The Jaguar Project

The Feline Conservation Foundation is committed to the preservation of wild felines worldwide. One of our significant initiatives, the FCF Jaguar Project, focuses on the long-term conservation of jaguars in the expansive Gran Chaco region of South America. This unique endeavor represents a critical component of our conservation efforts. Our conservation partner for the project is S.P.E.C.I.E.S. S.P.E.C.I.E.S., is the Society for the Preservation of Endangered Carnivores and their International Ecological Study, is committed to the development and implementation of holistic, integrative and impactful projects and activities to further the conservation of the world’s carnivores.

The Gran Chaco: A Unique Ecosystem at Risk

Historically, jaguars thrived across the entire 1 million km2 Gran Chaco ecoregion, which is believed to contain the largest contiguous stretch of forest in Latin America, excluding the Amazon Basin. This region boasts exceptionally high levels of medium-large terrestrial mammal endemism and diversity, owing to its diverse landscapes, ranging from impenetrable dry thorn forests to semi-open, seasonally flooded palm savannas.

Despite its conservation potential, the Gran Chaco is now facing one of the world’s highest rates of tropical deforestation. The region’s remarkable biodiversity is under threat as its forests are rapidly disappearing.

Why the Paraguayan Chaco?

Paraguay, nestled between Bolivia and Argentina, holds a significant portion of the Gran Chaco. This nation is home to some of the last untouched Chaco expanses and nearly one-third of the Chaco region overall. With over 90% of its Upper Parana Atlantic Forest already lost, Paraguay’s last remote frontiers are found in the Gran Chaco and Pantanal. The Chaco covers more than 60% of Paraguay’s land area but hosts less than 10% of its human population. It represents a crucial area for jaguar conservation outside the Amazon Basin.

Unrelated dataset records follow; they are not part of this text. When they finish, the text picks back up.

(* ===== verification/Registry.v ===== *)
(** * Registry: the on-chain evidence contract

    [chain/src/EvidenceRegistry.sol].  The contract's storage is the set of authorized
    signers and the map of records; [recordEvidence] is permissionless but demands a
    signature of an authorized signer, and never overwrites a record. *)

From S2P Require Import Prelude PyStr Schema Store Canonical Signatures.
Open Scope Z_scope.

Record chain_entry := ChainEntry {
  ce_payload_hash : string; ce_previous_hash : string; ce_event_type : Z; ce_signer : string;
  ce_recorded_at : Z }.

Record registry := Registry {
  rg_owner : string; rg_chain_id : Z; rg_address : string;
  authorized_signers : gset string; records : gmap string chain_entry }.

Definition zero_bytes32 : string := "0x" +:+ hex_digits 64 0.
Definition zero_address : string := "0x" +:+ hex_digits 40 0.

Section Contract.
Context {ETH : EthAccount}.

Definition setAuthorizedSigner (sender signer : string) (authorized : bool) (c : registry) :
    option registry :=
  if negb (sender ==? rg_owner c) then None
  else if signer ==? zero_address then None
  else Some (Registry (rg_owner c) (rg_chain_id c) (rg_address c)
    (if authorized then {[signer]} ∪ authorized_signers c else authorized_signers c ∖ {[signer]})
    (records c)).

Definition hash_evidence (c : registry) (event_id payload_hash previous_hash : string) (event_type : Z) :
    typed_data :=
  TypedData "LamToEvidence" "1" (rg_chain_id c) (rg_address c) event_id payload_hash previous_hash
    event_type.

(** A [mapping] entry never written has [recordedAt = 0]. *)
Definition recorded_at (c : registry) (event_id : string) : Z :=
  match records c !! event_id with Some e => ce_recorded_at e | None => 0 end.

Definition recordEvidence (block_timestamp : Z) (event_id payload_hash previous_hash : string)
    (event_type : Z) (signer signature : string) (c : registry) : option registry :=
  if event_id ==? zero_bytes32 then None
  else if payload_hash ==? zero_bytes32 then None
  else if negb ((1 <=? event_type) && (event_type <=? 11)) then None
  else if negb (recorded_at c event_id =? 0) then None
  else if negb (bool_decide (signer ∈ authorized_signers c)) then None
  else if negb (recover_message (hash_evidence c event_id payload_hash previous_hash event_type)
      signature ==? signer) then None
  else Some (Registry (rg_owner c) (rg_chain_id c) (rg_address c) (authorized_signers c)
    (<[event_id := ChainEntry payload_hash previous_hash event_type signer block_timestamp]> (records c))).

(** Transactions anyone may send; a reverted one leaves the storage alone. *)
Inductive chain_tx :=
  | TxSetSigner (sender signer : string) (authorized : bool)
  | TxRecord (timestamp : Z) (event_id payload_hash previous_hash : string) (event_type : Z)
      (signer signature : string).

Definition mine (c : registry) (tx : chain_tx) : registry :=
  default c match tx with
  | TxSetSigner sender signer a => setAuthorizedSigner sender signer a c
  | TxRecord ts e h p t s sig => recordEvidence ts e h p t s sig c
  end.
Definition mine_all (c : registry) (txs : list chain_tx) : registry := foldl mine c txs.

Definition positive_time (tx : chain_tx) : Prop :=
  match tx with TxRecord ts _ _ _ _ _ _ => 0 < ts | _ => True end.

(** What a stored record proves about its origin. *)
Definition justified (c : registry) (event_id : string) (e : chain_entry) : Prop :=
  0 < ce_recorded_at e /\ event_id <> zero_bytes32 /\ 1 <= ce_event_type e <= 11 /\
  exists signature, recover_message (hash_evidence c event_id (ce_payload_hash e)
    (ce_previous_hash e) (ce_event_type e)) signature = ce_signer e.

Definition registry_ok (c : registry) : Prop := forall id e, records c !! id = Some e -> justified c id e.

Lemma recordEvidence_Some ts e h p t s sig c c' :
  recordEvidence ts e h p t s sig c = Some c' ->
  records c' = <[e := ChainEntry h p t s ts]> (records c) /\
  rg_chain_id c' = rg_chain_id c /\ rg_address c' = rg_address c /\
  authorized_signers c' = authorized_signers c /\ recorded_at c e = 0 /\ e <> zero_bytes32 /\
  1 <= t <= 11 /\ s ∈ authorized_signers c /\ recover_message (hash_evidence c e h p t) sig = s.
Proof.
  unfold recordEvidence.
  destruct (bool_decide (e = zero_bytes32)) eqn:E1; [done|].
  destruct (bool_decide (h = zero_bytes32)) eqn:E2; [done|].
  destruct ((1 <=? t) && (t <=? 11)) eqn:E3; simpl; [|done].
  destruct (recorded_at c e =? 0) eqn:E4; simpl; [|done].
  destruct (bool_decide (s ∈ _)) eqn:E5; simpl; [|done].
  destruct (bool_decide (recover_message _ _ = s)) eqn:E6; simpl; [|done].
  intros [= <-]. to_prop. apply Z.eqb_eq in E4. repeat split; done.
Qed.

Lemma mine_ok c tx :
  registry_ok c -> positive_time tx ->
  registry_ok (mine c tx) /\
  (forall id e, records c !! id = Some e -> records (mine c tx) !! id = Some e).
Proof.
  intros Hok Hpos. unfold mine. destruct tx as [sender signer a|ts e h p t s sig].
  - unfold setAuthorizedSigner.
    by destruct (negb (sender ==? rg_owner c)), (signer ==? zero_address);
      (split; [exact Hok|auto]).
  - destruct (recordEvidence ts e h p t s sig c) as [c'|] eqn:E; [|done]. simpl.
    apply recordEvidence_Some in E as (Hr & Hcid & Haddr & _ & Hz & Hne & Ht & _ & Hrec). split.
    + intros id x. rewrite Hr, lookup_insert. unfold justified, hash_evidence. rewrite Hcid, Haddr.
      case_decide; [intros [= <-]; subst; simpl; eauto 6|apply Hok].
    + intros id x Hx. rewrite Hr, lookup_insert. case_decide; [|done]. subst.
      destruct (Hok _ _ Hx) as [Hp _]. unfold recorded_at in Hz. rewrite Hx in Hz. lia.
Qed.

(** The registry is append-only.  Whatever transactions are mined, by whomever, a
    record once stored is never changed or removed, and every record carries a
    signature of its signer over exactly its event id, hashes and type. *)
Theorem registry_append_only c txs :
  registry_ok c -> Forall positive_time txs ->
  registry_ok (mine_all c txs) /\
  (forall id e, records c !! id = Some e -> records (mine_all c txs) !! id = Some e).
Proof.
  intros Hok Htx. revert c Hok. induction Htx as [|tx txs Hp Htx IH]; intros c Hok; [done|].
  destruct (mine_ok c tx Hok Hp) as [Hok' Hkeep].
  destruct (IH _ Hok') as [Hfin Hk]. split; [done|]. auto.
Qed.
End Contract.

Definition demo_registry : registry :=
  Registry "0xowner" 1337 "0xregistry" {["0xDemoSigner"]} ∅.

Lemma registry_append_only_witness :
  let c := mine_all (ETH := demo_account) demo_registry
    [TxRecord 5 (demo_id 1) (demo_id 2) (demo_id 0) 1 "0xDemoSigner" "sig";
     TxRecord 6 (demo_id 1) (demo_id 3) (demo_id 0) 1 "0xDemoSigner" "sig"] in
  registry_ok (ETH := demo_account) c /\
  forall id e, records demo_registry !! id = Some e -> records c !! id = Some e.
Proof.
  apply (registry_append_only (ETH := demo_account)).
  - intros id e H. vm_compute in H. discriminate.
  - repeat constructor.
Defined.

In recent decades, the Paraguayan Chaco has undergone dramatic changes. Soaring beef prices have led to the intensive development of large ranches for cattle, resulting in the rapid conversion of native habitats. Approximately 1000 hectares of Paraguayan Chaco vanish daily due to habitat conversion and urban expansion. This loss of native habitat has led to declines in jaguar prey populations and increased instances of jaguar-human conflict.

Project Goals

The primary threat to jaguars in the region is human-jaguar conflict, often resulting in the killing of jaguars shortly after their detection. This conflict is exacerbated by deforestation and the construction of new roads, which make the area more accessible and lead to the expansion of pastures and illegal hunting of prey.

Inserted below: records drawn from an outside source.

(* ===== verification/Timestamps.v ===== *)
(** * Timestamps: instants as RFC 3339 text

    [utc_rfc3339] and [_is_valid_utc_timestamp] of [evidence/services.py].  An instant
    is a number of microseconds since 1970-01-01 UTC; the calendar is CPython's
    proleptic Gregorian one ([datetime._ord2ymd]). *)

From S2P Require Import Prelude PyStr Schema Canonical.
From Stdlib Require Import ZifyBool.
Open Scope Z_scope.

(** ** The calendar *)

Definition is_leap (y : Z) : bool :=
  (y mod 4 =? 0) && (negb (y mod 100 =? 0) || (y mod 400 =? 0)).

(** Days before month [m] in a common year. *)
Definition days_before_month (m : Z) : Z :=
  nth (Z.to_nat m) [0; 0; 31; 59; 90; 120; 151; 181; 212; 243; 273; 304; 334; 365] 365.
Definition days_in_month (leap : bool) (m : Z) : Z :=
  if (m =? 2) && leap then 29
  else nth (Z.to_nat m) [0; 31; 28; 31; 30; 31; 30; 31; 31; 30; 31; 30; 31] 0.

(** The month and day of day [n] (from 0) of a year. *)
Definition month_day (leap : bool) (n : Z) : Z * Z :=
  let month := Z.shiftr (n + 50) 5 in
  let preceding m := days_before_month m + (if (2 <? m) && leap then 1 else 0) in
  if n <? preceding month then (month - 1, n - preceding (month - 1) + 1)
  else (month, n - preceding month + 1).

(** The date of ordinal [n] (1 is 0001-01-01). *)
Definition ord2ymd (n : Z) : date :=
  let n := n - 1 in
  let n400 := n / 146097 in
  let n := n mod 146097 in
  let n100 := n / 36524 in
  let n := n mod 36524 in
  let n4 := n / 1461 in
  let n := n mod 1461 in
  let n1 := n / 365 in
  let n := n mod 365 in
  let year := n400 * 400 + 1 + n100 * 100 + n4 * 4 + n1 in
  if (n1 =? 4) || (n100 =? 4) then Date (year - 1) 12 31
  else
    let leap := (n1 =? 3) && (negb (n4 =? 24) || (n100 =? 3)) in
    let '(m, d) := month_day leap n in
    Date year m d.

Definition EPOCH_ORDINAL : Z := 719163.

(** ** Printing *)

(** [f"{n:0{k}d}"] for [0 <= n < 10^k]. *)
Fixpoint zpad (k : nat) (n : Z) : string :=
  match k with
  | O => EmptyString
  | S k => zpad k (n / 10) +:+ String (chr (48 + n mod 10)) EmptyString
  end.

Definition DAY : Z := days 1.

Definition utc_rfc3339 (t : Z) : string :=
  let d := ord2ymd (t / DAY + EPOCH_ORDINAL) in
  let us := t mod DAY in
  zpad 4 (d_year d) +:+ "-" +:+ zpad 2 (d_month d) +:+ "-" +:+ zpad 2 (d_day d) +:+ "T" +:+
  zpad 2 (us / hours 1) +:+ ":" +:+ zpad 2 (us / minutes 1 mod 60) +:+ ":" +:+
  zpad 2 (us / seconds 1 mod 60) +:+ "." +:+ zpad 6 (us mod seconds 1) +:+ "Z".

(** ** Parsing *)

(** Exactly [k] decimal digits, and their value. *)
Fixpoint read_digits (k : nat) (acc : Z) (s : string) : option (Z * string) :=
  match k with
  | O => Some (acc, s)
  | S k =>
    match s with
    | String c s => if is_digit c then read_digits k (acc * 10 + (code c - 48)) s else None
    | EmptyString => None
    end
  end.

Record timestamp := Timestamp {
  ts_date : date; ts_hour : Z; ts_minute : Z; ts_second : Z; ts_micros : Z }.

(** [UTC_RFC3339_RE]: the fields of a text of the right shape. *)
Definition match_rfc3339 (s : string) : option timestamp :=
  '(y, s) ← read_digits 4 0 s; s ← expect "-" s;
  '(m, s) ← read_digits 2 0 s; s ← expect "-" s;
  '(d, s) ← read_digits 2 0 s; s ← expect "T" s;
  '(h, s) ← read_digits 2 0 s; s ← expect ":" s;
  '(mi, s) ← read_digits 2 0 s; s ← expect ":" s;
  '(se, s) ← read_digits 2 0 s; s ← expect "." s;
  '(us, s) ← read_digits 6 0 s; s ← expect "Z" s;
  if truthy s then None else Some (Timestamp (Date y m d) h mi se us).

Definition valid_date (d : date) : bool :=
  (1 <=? d_year d) && (d_year d <=? 9999) && (1 <=? d_month d) && (d_month d <=? 12) &&
  (1 <=? d_day d) && (d_day d <=? days_in_month (is_leap (d_year d)) (d_month d)).

(** [datetime.strptime] on the fields. *)
Definition valid_timestamp (t : timestamp) : bool :=
  valid_date (ts_date t) && (ts_hour t <? 24) && (ts_minute t <? 60) && (ts_second t <? 60).

Definition is_utc_timestamp (s : string) : bool :=
  match match_rfc3339 s with Some t => valid_timestamp t | None => false end.

(** ** Facts *)

Lemma month_day_valid (leap : bool) (n : Z) :
  0 <= n < 365 + (if leap then 1 else 0) ->
  let '(m, d) := month_day leap n in 1 <= m <= 12 /\ 1 <= d <= days_in_month leap m.
Proof.
  intros Hn. set (ok n := let '(m, d) := month_day leap n in
    (1 <=? m) && (m <=? 12) && (1 <=? d) && (d <=? days_in_month leap m)).
  assert (forallb ok (seqZ 0 (365 + (if leap then 1 else 0))) = true) as H
    by (unfold ok; destruct leap; reflexivity).
  rewrite forallb_forall in H. specialize (H n). rewrite <- list_elem_of_In, elem_of_seqZ in H.
  specialize (H ltac:(lia)). unfold ok in H. destruct (month_day leap n) as [m d]. lia.
Qed.

#[local] Ltac Zify.zify_post_hook ::= Z.to_euclidean_division_equations.

Lemma leap_year_cycle n400 n100 n4 n1 :
  0 <= n100 < 4 -> 0 <= n4 < 25 -> 0 <= n1 < 4 ->
  is_leap (n400 * 400 + 1 + n100 * 100 + n4 * 4 + n1) =
  (n1 =? 3) && (negb (n4 =? 24) || (n100 =? 3)).
Proof.
  intros H100 H4 H1. unfold is_leap.
  assert ((n400 * 400 + 1 + n100 * 100 + n4 * 4 + n1) mod 4 = (1 + n1) mod 4) as -> by lia.
  assert ((n400 * 400 + 1 + n100 * 100 + n4 * 4 + n1) mod 100 = (1 + n4 * 4 + n1) mod 100) as -> by lia.
  assert ((n400 * 400 + 1 + n100 * 100 + n4 * 4 + n1) mod 400 = (1 + n100 * 100 + n4 * 4 + n1) mod 400)
    as -> by lia.
  lia.
Qed.

Lemma ord2ymd_valid n :
  1 <= n <= 3652059 -> valid_date (ord2ymd n) = true.
Proof.
  intros Hn. unfold ord2ymd, valid_date.
  set (m := n - 1). assert (0 <= m < 3652059) as Hm by lia.
  set (n400 := m / 146097). assert (0 <= n400 < 25) by (unfold n400; lia).
  set (m1 := m mod 146097). assert (0 <= m1 < 146097) by (unfold m1; lia).
  set (n100 := m1 / 36524). assert (0 <= n100 <= 4) by (unfold n100; lia).
  set (m2 := m1 mod 36524). assert (0 <= m2 < 36524) by (unfold m2; lia).
  assert (n100 = 4 -> m2 = 0) by (unfold n100, m2; lia).
  set (n4 := m2 / 1461). assert (0 <= n4 < 25) by (unfold n4; lia).
  set (m3 := m2 mod 1461). assert (0 <= m3 < 1461) by (unfold m3; lia).
  set (n1 := m3 / 365). assert (0 <= n1 <= 4) by (unfold n1; lia).
  set (m4 := m3 mod 365). assert (0 <= m4 < 365) by (unfold m4; lia).
  assert (m = n400 * 146097 + n100 * 36524 + n4 * 1461 + n1 * 365 + m4) as Hsum
    by (unfold n400, n100, n4, n1, m4, m3, m2, m1; lia).
  clearbody n400 n100 n4 n1 m4 m3 m2 m1 m.
  destruct ((n1 =? 4) || (n100 =? 4)) eqn:E; simpl.
  - unfold days_in_month. simpl. lia.
  - pose proof (month_day_valid ((n1 =? 3) && (negb (n4 =? 24) || (n100 =? 3))) m4
      ltac:(destruct ((n1 =? 3) && _); lia)) as H'.
    destruct (month_day _ m4) as [mo d]. simpl.
    rewrite leap_year_cycle by lia. lia.
Qed.

(** ** Reading printed fields back *)

Lemma digit_char n : 0 <= n < 10 -> is_digit (chr (48 + n)) = true /\ code (chr (48 + n)) - 48 = n.
Proof.
  intros Hn. assert (forallb (fun n => is_digit (chr (48 + n)) && (code (chr (48 + n)) - 48 =? n))
    (seqZ 0 10) = true) as H by reflexivity.
  rewrite forallb_forall in H. specialize (H n). rewrite <- list_elem_of_In, elem_of_seqZ in H.
  specialize (H ltac:(lia)). rewrite andb_true_iff, Z.eqb_eq in H. done.
Qed.

Lemma read_zpad_acc k : forall n acc rest, 0 <= n < 10 ^ Z.of_nat k ->
  forall j, read_digits (k + j) acc (zpad k n +:+ rest) =
  read_digits j (acc * 10 ^ Z.of_nat k + n) rest.
Proof.
  induction k as [|k IH]; intros n acc rest Hn j.
  - simpl. rewrite app_nil_l. f_equal. simpl in Hn. lia.
  - rewrite Nat2Z.inj_succ, Z.pow_succ_r in * by lia.
    cbn [zpad]. rewrite <- string_app_assoc. replace (S k + j)%nat with (k + S j)%nat by lia.
    rewrite IH by lia. rewrite app_cons, app_nil_l. cbn [read_digits].
    destruct (digit_char (n mod 10) ltac:(lia)) as [-> ->]. f_equal. lia.
Qed.

Lemma read_zpad k n rest :
  0 <= n < 10 ^ Z.of_nat k -> read_digits k 0 (zpad k n +:+ rest) = Some (n, rest).
Proof.
  intros Hn. pose proof (read_zpad_acc k n 0 rest Hn 0) as H. rewrite Nat.add_0_r in H.
  rewrite H. simpl. by replace (0 * 10 ^ Z.of_nat k + n) with n by lia.
Qed.

Lemma expect_app c s : expect c (String c EmptyString +:+ s) = Some s.
Proof. rewrite app_cons, app_nil_l. simpl. by rewrite Ascii.eqb_refl. Qed.

Lemma days_in_month_lt leap m : 1 <= m <= 12 -> days_in_month leap m < 100.
Proof.
  intros Hm. unfold days_in_month. destruct (_ && leap); [done|].
  assert (forallb (fun m => nth (Z.to_nat m) [0; 31; 28; 31; 30; 31; 30; 31; 31; 30; 31; 30; 31] 0 <? 100)
    (seqZ 0 13) = true) as H by reflexivity.
  rewrite forallb_forall in H. specialize (H m). rewrite <- list_elem_of_In, elem_of_seqZ in H. lia.
Qed.

(** The instants whose year has four digits, as [datetime] requires. *)
Definition representable (t : Z) : Prop := 1 <= t / DAY + EPOCH_ORDINAL <= 3652059.

Lemma match_utc_rfc3339 t :
  representable t ->
  match_rfc3339 (utc_rfc3339 t) = Some (Timestamp (ord2ymd (t / DAY + EPOCH_ORDINAL))
    (t mod DAY / hours 1) (t mod DAY / minutes 1 mod 60) (t mod DAY / seconds 1 mod 60)
    (t mod DAY mod seconds 1)).
Proof.
  intros Ht. pose proof (ord2ymd_valid _ Ht) as Hd. unfold valid_date in Hd.
  unfold utc_rfc3339, match_rfc3339. destruct (ord2ymd _) as [y m d]. simpl in Hd. simpl d_year.
  simpl d_month. simpl d_day.
  assert (d < 100) by (pose proof (days_in_month_lt (is_leap y) m); lia).
  pose proof (Z.mod_pos_bound t DAY ltac:(reflexivity)) as Hus. set (us := t mod DAY) in *.
  clearbody us. change DAY with 86400000000 in Hus.
  change (hours 1) with 3600000000. change (minutes 1) with 60000000. change (seconds 1) with 1000000.
  rewrite read_zpad by (simpl; lia). cbn [mbind option_bind]. rewrite expect_app.
  do 2 (cbn [mbind option_bind]; rewrite read_zpad by (simpl; lia); cbn [mbind option_bind];
    rewrite expect_app).
  cbn [mbind option_bind]. rewrite read_zpad by (simpl; lia). cbn [mbind option_bind]. rewrite expect_app.
  do 2 (cbn [mbind option_bind]; rewrite read_zpad by (simpl; lia); cbn [mbind option_bind];
    rewrite expect_app).
  cbn [mbind option_bind]. rewrite read_zpad by (simpl; lia). done.
Qed.

(** Every instant the platform stamps is printed as a timestamp the evidence
    schema accepts: for a date in years 1 to 9999, [utc_rfc3339] has the shape of
    [UTC_RFC3339_RE] and [strptime] accepts its calendar fields. *)
Theorem utc_rfc3339_accepted t : representable t -> is_utc_timestamp (utc_rfc3339 t) = true.
Proof.
  intros Ht. unfold is_utc_timestamp. rewrite match_utc_rfc3339 by done.
  unfold valid_timestamp. simpl. rewrite ord2ymd_valid by done.
  pose proof (Z.mod_pos_bound t DAY ltac:(reflexivity)) as Hus. set (us := t mod DAY) in *.
  clearbody us. change DAY with 86400000000 in Hus.
  change (hours 1) with 3600000000. change (minutes 1) with 60000000. change (seconds 1) with 1000000.
  lia.
Qed.

Lemma utc_rfc3339_accepted_witness :
  utc_rfc3339 1721111696000123 = "2024-07-16T06:34:56.000123Z" /\
  is_utc_timestamp (utc_rfc3339 1721111696000123) = true.
Proof.
  split; [reflexivity|]. apply (utc_rfc3339_accepted 1721111696000123).
  unfold representable. vm_compute. split; discriminate.
Defined.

To address these challenges and the lack of comprehensive knowledge about jaguars in the region, the Chaco Jaguar Conservation Project (CJCP) was initiated in 2008. The CJCP has several key objectives:

  • Mapping the distribution and status of jaguars across the international Gran Chaco.
  • Preventing and mitigating human-jaguar conflict, reducing jaguar mortality due to depredation, and exploring alternative economic land uses.
  • Building capacity and mentoring conservation professionals, protected area staff, students, and local biologists.
  • Conducting jaguar monitoring and research, conflict mitigation, and successful conservation programs.
  • Researching the impact of habitat conversion and human conflict on jaguar ecology and population dynamics.
  • Establishing a regional genetic reference library for jaguars.
  • Engaging the public on jaguar conservation issues and raising awareness about jaguar threats.
  • Implementing a region-wide conservation and landscape connectivity strategy.

The FCF Jaguar Project, in partnership with the Chaco Jaguar Conservation Project, is committed to the long-term survival of jaguars in this critical region. Through research, education, and conservation efforts, we aim to ensure these magnificent big cats have a future in the Gran Chaco.